Oh my. this seems like it is straight out of all the books i have read of this period of history. Heartbreaking. I cannot wait to see the rest of the story that you are telling so very well.
Bev F

MB Shaw said...

Judy, I am so moved by this work. I get a chill reading your words and hearing of the amazing synchronicity of the parts that have revealed themselves to you and found their home. I don't even have adequate words to express how this touches me.

The Governess said...

I have just finished reading something similar about one of my dear colleague's mother who died just recently, but wrote the story of her life just before she died. She was a holocaust survivor but lost her entire family to this horrid episode in our history. I congratulate you for what you are doing, it seems like another story of hope and you are illustrating it beautifully.

Cindy Dean said...

You are always so amazing how you put things together...Impressive.

Chris said...

It's so rare to read such a moving true story from someone so open. And your works! Thanks.

paris parfait said...

Oh Judy! These projects combining history and art just blow me away! You are so amazingly talented. I can't wait to see more. And I hope your work gets a much wider audience, for all to appreciate. xo

Ev said...

You are one a few natural born storytellers Judy. A noble profession dating back thousands of years. Once again you take us on this sad but wonderful journey, teaching us a bit of history along the way. I look forward to the next instalment.

Kim said...

I do know this story, and am loving the beautiful way you are telling it. The visuals are so beautiful...

Shelly said...

Heaven above, Judy, this just leaves one speechless. The backstories and your narratives just pull at your soul.
That Bible is one of the most beautiful things I have ever seen, and the care and reverence you show for things . . . you are leaving one helluva legacy.
Can't wait for the rest of the story and photos.
:-)
Shelly

Seth said...

I am spellbound Judy. I need to see the next posts.

Kerin said...

Riveting story! This is so intriguing as everything-- all these lives-- hang in the balance as they brace for what is coming.

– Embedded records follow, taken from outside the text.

Lemma asa_id_not_written a : Variables.asa_id ∉ writes a.
Proof. destruct a; not_written. Qed.

Lemma app_admin_not_written a : Variables.app_admin ∉ writes a.
Proof. destruct a; not_written. Qed.

(** X11.  After creation the asset id and the admin are never rewritten:
    no call to the existing application and no history of calls changes
    [ASA_ID] or [APP_ADMIN].  The owner changes only by an accepted buy, and
    then to the sender of record 0 of the group. *)
Theorem identity_fields_immutable :
  (∀ cs (g : gmap string TealValue),
     run_calls cs g !! Variables.asa_id = g !! Variables.asa_id
     ∧ run_calls cs g !! Variables.app_admin = g !! Variables.app_admin)
  ∧ (∀ e (g : gmap string TealValue),
       application_id (Txn e) ≠ 0 →
       commit approval_program e g !! Variables.asa_id = g !! Variables.asa_id
       ∧ commit approval_program e g !! Variables.app_admin
         = g !! Variables.app_admin)
  ∧ (∀ a e (g : gmap string TealValue),
       commit (handler a) e g !! Variables.asa_owner = g !! Variables.asa_owner
       ∨ (a = Buy
          ∧ ∃ r0 g', group e !! 0%nat = Some r0
                     ∧ run buy e g = Approved g'
                     ∧ g' !! Variables.asa_owner = Some (VBytes (sender r0)))).
Proof.
  split; [| split].
  - intros cs g. split; apply run_calls_frame;
      [apply asa_id_not_written | apply app_admin_not_written].
  - intros e g Hid.
    destruct (commit_approval_program e g Hid) as [-> | [a ->]]; [done |].
    split; apply commit_frame;
      [apply asa_id_not_written | apply app_admin_not_written].
  - intros a e g. destruct (decide (a = Buy)) as [-> | Hne].
    + simpl. destruct (buy_cases e g) as [H | [H | (r0 & H0 & H)]].
      * left. by rewrite (commit_Fail _ _ _ _ H).
      * left. by rewrite (commit_Halt0 _ _ _ _ H).
      * right. split; [done |]. exists r0. eexists.
        rewrite (run_Halt1 _ _ _ _ H). repeat split; [done |].
        by rewrite lookup_insert_ne, lookup_insert_eq.
    + left. apply commit_frame. destruct a; [not_written.. | done | not_written].
Qed.

Lemma identity_fields_immutable_witness :
  commit approval_program Scenario.buy_group Scenario.s2 !! Variables.asa_id
  = Scenario.s2 !! Variables.asa_id
  ∧ commit approval_program Scenario.buy_group Scenario.s2 !! Variables.app_admin
    = Scenario.s2 !! Variables.app_admin.
Proof.
  apply (proj1 (proj2 identity_fields_immutable) Scenario.buy_group Scenario.s2).
  discriminate.
Defined.
(** * roboptim-core-python: the Python/C++ bridge of [src/wrap.cc]

    A shallow embedding of the wrapper layer: the function hierarchy with its
    optional Python callbacks, the problem and solver entry points, and the
    result converters.  Python objects that are only compared by identity and
    reference counted (the callbacks) live at an address of a heap; Python
    objects that are read as data (arrays, lists, dictionaries, capsules) are
    values.  The C++ objects of roboptim-core that the wrapper drives are
    records, threaded through the wrappers explicitly. *)

From Stdlib Require Import ZArith Ascii String List Lia.
From stdpp Require Import base gmap list strings pretty sorting.

Local Open Scope Z_scope.

Set Warnings "-register-all".

(** ** Numbers *)

(** A C [double], kept as its IEEE-754 bit pattern (an integer below 2^64).
    The wrapper only ever copies doubles, so equality of patterns is the
    "bit-identical" of the specification. *)
Definition double := Z.

(** [0.0] and [1.0]. *)
Definition d_zero : double := 0.
Definition d_one : double := 0x3FF0000000000000.

(** [Eigen]'s [setZero] on a fresh vector of [n] coefficients. *)
Definition zeros (n : nat) : list double := replicate n d_zero.

(** ** The Python error indicator and C++ exceptions *)

Inductive pyexc :=
| PyExc_TypeError
| PyExc_ValueError
| PyExc_RuntimeError
| PyExc_OverflowError.
(** X2.  One rejected batch query fails the whole collection, whatever the
    other batches return: [collectMetrics] is rejected with the reason of a
    rejected query, passed on as it is; all queries have been issued, and no
    object is created or changed. *)
Theorem collectMetrics_upstream_failure `{JsRuntime} (services : list Service.t)
    (apiToken : string) (batchSize : nat) (metricFn : MetricFn)
    (metricDefinition : loc) (startTime : option string) (w : world)
    (idBatches : list (list string)) (batch : list string) (reason : string) :
  chunkArray (map Service.id services) batchSize = Some idBatches ->
  batch ∈ idBatches ->
  fn_call metricFn apiToken batch (windowStart startTime w) = Rejects reason ->
  exists reason' batch',
    (collectMetrics services apiToken batchSize metricFn metricDefinition
       startTime w).2 = Rejected (UpstreamFailure reason')
    /\ batch' ∈ idBatches
    /\ fn_call metricFn apiToken batch' (windowStart startTime w) = Rejects reason'
    /\ heap (collectMetrics services apiToken batchSize metricFn metricDefinition
               startTime w).1 = heap w
    /\ calls (collectMetrics services apiToken batchSize metricFn metricDefinition
                startTime w).1
       = calls w ++ batchCalls metricFn apiToken (windowStart startTime w) idBatches.
Proof.
  intros Hchunk Hin Hcall. rewrite collectMetrics_unfold, Hchunk. simpl.
  assert (Rejected (UpstreamFailure reason)
          ∈ batchOutcomes metricFn apiToken (windowStart startTime w) idBatches)
    as Hrejected.
  { unfold batchOutcomes. apply list_elem_of_fmap. exists batch.
    by rewrite Hcall. }
  apply Promise_all_Rejected_elem in Hrejected as [e Hall]. rewrite Hall.
  unfold batchOutcomes in Hall.
  rewrite <- (map_map (fun batch0 => fn_call metricFn apiToken batch0
                                       (windowStart startTime w)) settle) in Hall.
  apply Promise_all_settle_Rejected in Hall as (reason' & -> & Hin').
  apply list_elem_of_fmap in Hin' as (batch' & Hcall' & Hbatch').
  by exists reason', batch'.
Qed.

Lemma collectMetrics_upstream_failure_witness :
  (@collectMetrics integerRuntime exampleServices "token" 1 failingFn 0 None
     exampleWorld).2 = Rejected (UpstreamFailure "503")
  /\ heap (@collectMetrics integerRuntime exampleServices "token" 1 failingFn 0 None
             exampleWorld).1 = heap exampleWorld.
Proof.
  destruct (@collectMetrics_upstream_failure integerRuntime exampleServices "token"
              1 failingFn 0 None exampleWorld [["srv-1"]; ["red-1"]] ["red-1"] "503")
    as (reason' & batch' & Hrun & _ & Hcall & Hheap & _).
  - vm_compute. reflexivity.
  - apply elem_of_cons. right. apply elem_of_cons. by left.
  - reflexivity.
  - split; [|exact Hheap]. rewrite Hrun. simpl in Hcall. by injection Hcall as ->.
Defined.

(** ** The queries of the filtered collectors *)

Section Filtered_collectors.
Context `{JsRuntime}.

Lemma batches_prefix (test : string -> bool) (ids : list string) (batchSize : nat) :
  1 <= batchSize ->
  Forall (fun id => test id = true) ids ->
  Forall (Forall (fun id => test id = true)) (batchesOf ids batchSize).
Proof.
  intros HB Hids. destruct (batchesOf_facts ids batchSize HB) as (_ & Hconcat & _).
  rewrite <- Hconcat in Hids. by apply Forall_concat in Hids.
Qed.

Lemma filter_ids (test : Service.t -> bool) (idTest : string -> bool)
    (services : list Service.t) :
  (forall svc, test svc = idTest (Service.id svc)) ->
  Forall (fun id => idTest id = true) (map Service.id (List.filter test services)).
Proof.
  intros Htest. apply Forall_fmap. eapply Forall_impl; [apply filter_prefix_ids|].
  intros svc. simpl. by rewrite Htest.
Qed.

End Filtered_collectors.

(** X3.  [collectBandwidth] queries the bandwidth function only, with a
    window that starts one hour before now (an ISO timestamp is not the empty
    string), and only for identifiers that start with srv-: for a positive
    batch size the identifiers of its queries, put end to end, are exactly
    the srv- identifiers of the resource list, in their order. *)
Theorem collectBandwidth_queries `{JsRuntime} (api : RenderApi)
    (services : list Service.t) (apiToken : string) (batchSize : nat) (w : world) :
  1 <= batchSize ->
  toISOString (Date_now w - 60 * 60 * 1000) <> EmptyString ->
  exists issued,
    calls (collectBandwidth api services apiToken batchSize w).1 = calls w ++ issued
    /\ concat (map call_ids issued)
       = map Service.id (List.filter (startsWith "srv-") services)
    /\ Forall (fun call =>
                 call_fn call = fn_name (bandwidth api)
                 /\ call_token call = apiToken
                 /\ call_startTime call = toISOString (Date_now w - 60 * 60 * 1000)
                 /\ Forall (fun id => String.prefix "srv-" id = true) (call_ids call))
         issued.
Proof.
  intros HB Hiso. unfold collectBandwidth. simpl. case_decide as Hempty.
  - exists []. simpl. rewrite app_nil_r. split; [done|]. split; [|done].
    by destruct (List.filter (startsWith "srv-") services).
  - set (relevant := List.filter (startsWith "srv-") services) in *.
    destruct (collectMetrics_log relevant apiToken batchSize (bandwidth api)
                (length (heap w))
                (Some (toISOString (Date_now w - 60 * 60 * 1000)))
                (mkWorld (heap w ++ [MetricDefinition.mk "render_service_bandwidth"
                                       "Bandwidth used by a render service" "gauge"])
                   (calls w) (Date_now w)) HB) as [Hcalls _].
    destruct (batchesOf_facts (map Service.id relevant) batchSize HB)
      as (_ & Hconcat & _).
    eexists. split; [exact Hcalls|]. unfold batchCalls. split.
    + rewrite map_map. simpl. by rewrite map_id.
    + apply Forall_fmap.
      eapply Forall_impl;
        [apply (batches_prefix (String.prefix "srv-") _ _ HB);
         by apply (filter_ids (startsWith "srv-"))|].
      intros batch Hbatch. simpl. repeat split; try done.
      unfold windowStart, or_else, truthy. simpl.
      by rewrite bool_decide_eq_false_2.
Qed.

I can to some degree imagine the deep pain of leaving your child knowing that it must be done to save him. But to turn your back and walk those first steps away.

Here was a brilliant place to pause, Judy, as the anticipation is off the charts for me at this point! Simply brilliant storytelling. What a gift you have.

Susan Tuttle said...

I am hanging on every word Judy...

xoxox

The Junkin' Yaya said...

As always my loving friend...you go 'beyond' the world of art! You know what I refer to :)

Talk to you soon! And as long as I have known you....do you know that I never knew you and Michelle were friends!!!! :) This world is a lot smaller than one sometimes remembers.

Have fun in Bali! Call me and let me know how it goes...xo...deb

(and yes, the computer crisis is over!) :)

Nabeel said...

The second picture .. is that an old photo album? Whatever the contents, I simply love the way photo albums looked at that time ... seems like they hold a treasure.

TheEccentricLady said...

Judy, Please hurry and give us more!

lisa_crofts said...

What a masterpiece. I cant wait for the next installment.